Social media/networks/data sharing

  • Principles for open scholarly infrastructures – “What should a shared infrastructure look like? Infrastructure at its best is invisible. We tend to only notice it when it fails. If successful, it is stable and sustainable. Above all, it is trusted and relied on by the broad community it serves. Trust must run strongly across each of the following areas: running the infrastructure (governance), funding it (sustainability), and preserving community ownership of it (insurance). In this spirit, we have drafted a set of design principles we think could support the creation of successful shared infrastructures.”
  • Why is open data a public good? – “a public good is something that you can’t stop anyone using, and that doesn’t get used up. The examples of public goods that people tend to use are “clean air”, “lighthouses” or “public parks”. Open data also fits this economic definition.”
  • Article sharing on scholarly collaboration networks – draft STM guidelines and a consultation “…there’s no doubt that SCNs are here to stay; so, in hopes of finding a collaborative solution to the challenges and opportunities they present, the International Association of Scientific, Technical, and Medical Publishers (STM) has recently issued a set of voluntary principles that aim to facilitate article sharing on SCNs.”

Outreach

  • The Communicating Science seminars from the AAAS annual meeting were live-streamed and video archives are available online.
  • Storifys from the Investing in Science Communication funding conversations at the AAAS meeting – part 1 and part 2.
  • What do we know about our investment in science communication? – asks Brooke Smith in reflection on the panel she co-organised at the AAAS meeting. “Last year, the United States invested $465 billion (from public and private sources) in scientific research.  Our panelists explored what percentage of this amount we invest in scientists communicating and engaging. But the truth is, no one knows. Turns out it’s a very hard thing to measure. Communications and engagement is not a line item in budgets that we can pull out and add up.”

Communities 

  • Seth Godin’s daily thoughts on his blog are one of my favourite reads. This on the difference between connecting to and connecting particularly nails the difference between treating users as customers or a community.(This is also good on ways not to make customers feel stupid).
  • Jono Bacon on building engagement within an organisation“So, if you want to have a culture of engagement, take the time to actually follow up and make sure people can actually do something. Accepting great ideas, agreeing to them, and not following up will merely spark frustration for those who take the initiative to think holistically about the organization.”
  • 7 questions to ask before attempting to launch another online community – “It’s not a case of build it and they will come. It’s build the community, cultivate a ton of relationships and promote it heavily, then they might come. This takes a lot of hard work and time to get the community up and running. That’s in the early community days. If your community takes off, you then need to consider scaling and moderation concerns.”

Social media developments

  • Twitter updates user safety features and explains why it faves Net Neutrality “Openness promotes free and fair competition and fosters ongoing investment and innovation. We need clear, enforceable, legally sustainable rules to ensure that the Internet remains open and continues to give everyone the power to create and share ideas and information instantly, without barriers. This is the heart of Twitter.”
  • What blogging has become – reflections on changes to Medium “But you can only flirt with being a platform for so long before you just become one. The description of Medium that’s most stuck with me is from Josh Benton again, this time on Twitter: Medium is now “YouTube for prose,” he said. In other words, it’s a platform. And I think with these product changes, it’s embracing that. It feels like a social network now.

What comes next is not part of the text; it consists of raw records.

Lemma item_events_numbered t n items rest :
  numbered (n + Z.of_nat (length items)) rest → numbered n (item_events t n items ++ rest).
Proof.
  revert n. induction items as [|i items IH]; intros n H; simpl in *; [by rewrite Z.add_0_r in H|].
  split; [done|]. apply IH. by replace (n + 1 + Z.of_nat (length items))%Z with (n + Z.of_nat (S (length items)))%Z by lia.
Qed.
Lemma item_events_decodable t n items : Forall int_item items → Forall decodable (item_events t n items).
Proof.
  intros H. revert n. induction H as [|i items Hi H IH]; intros n; simpl; constructor; [|apply IH].
  destruct (to_any_obj [("item", json_Item i)]) as [a Ha]; [repeat constructor; by apply json_Item_decodes|].
  by eexists _, a.
Qed.

Lemma batch_importable p r : int_items p → r ∈ bb_Runs (bootstrapBatch p) → importable r.
Proof.
  intros Hp Hr. unfold bootstrapBatch in Hr. cbn [bb_Runs] in Hr.
  destruct (bp_Thread p) as [t|] eqn:Et; [|by apply elem_of_nil in Hr].
  apply list_elem_of_fmap in Hr as (u&->&[Hs Hu]%list_elem_of_filter). specialize (Hp t u Et Hu). split; simpl.
  - by apply item_events_numbered.
  - apply Forall_app_2; [by apply item_events_decodable|]. repeat constructor.
    destruct (to_any_obj [("error", JStr (tu_Error u)); ("status", JStr (tu_Status u));
                          ("thread_id", JStr (th_ID t)); ("turn_id", JStr (tu_ID u))]) as [a Ha];
      [repeat constructor; by eexists|]. by eexists _, a.
  - unfold isTerminalBootstrapStatus in Hs. cbn [existsb] in Hs. rewrite !orb_true_iff, !String.eqb_eq in Hs.
    by destruct_or! Hs; [rewrite Hs..|].
Qed.

(** ** A stored copy *)

Section Reimport.
Context `{J : !Jsonb}.

(** PostgreSQL's jsonb keeps the value of what it stores. *)
Definition keeps_value : Prop := ∀ p q, jsonb p = Some q → to_any q = to_any p.

(** A stored event is the event that was to be stored. *)
Definition stored_as (x : Z * run_event_row) (e : BootstrapEvent) : Prop :=
  x.1 = bev_Sequence e ∧ rev_type x.2 = bev_Type e
  ∧ rev_occurred_at x.2 = TruncateMicro (bev_OccurredAt e)
  ∧ ∃ p q, bev_Payload e = Raw p ∧ jsonb p = Some q ∧ rev_payload x.2 = q.

Lemma TruncateMicro_idem t : TruncateMicro (TruncateMicro t) = TruncateMicro t.
Proof. unfold TruncateMicro, microsecond. rewrite Z.div_mul; lia. Qed.

Lemma stored_events_match l evs :
  keeps_value → Forall decodable evs → Forall2 stored_as l evs → importedEventsMatch l evs = true.
Proof.
  intros Hj Hdec Hl. induction Hl as [|[n row] e l evs (H1&H2&H3&p&q&H4&H5&H6) _ IH]; [done|].
  inv Hdec as [|? ? (p'&a&Hp'&Ha) Hdec']. simpl in *. rewrite <- H1, Z.eqb_refl, H2, String.eqb_refl, H3.
  rewrite TruncateMicro_idem, Z.eqb_refl, H4. rewrite H4 in Hp'. injection Hp' as <-.
  simpl. rewrite (Hj _ _ H5), Ha, any_eqb_refl. simpl. auto.
Qed.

    The YouTube model is revealing, too, because it sets up two kinds of Medium readers. Some people go to YouTube to watch a one-off viral video. (Read: an especially popular essay.) But many of them go to watch their favorite YouTube stars, video bloggers with whom they’ve developed long, intimate relationships over time. To run a YouTube, you need well-recognized authors, working over time, with audiences all their own. You need bloggers.”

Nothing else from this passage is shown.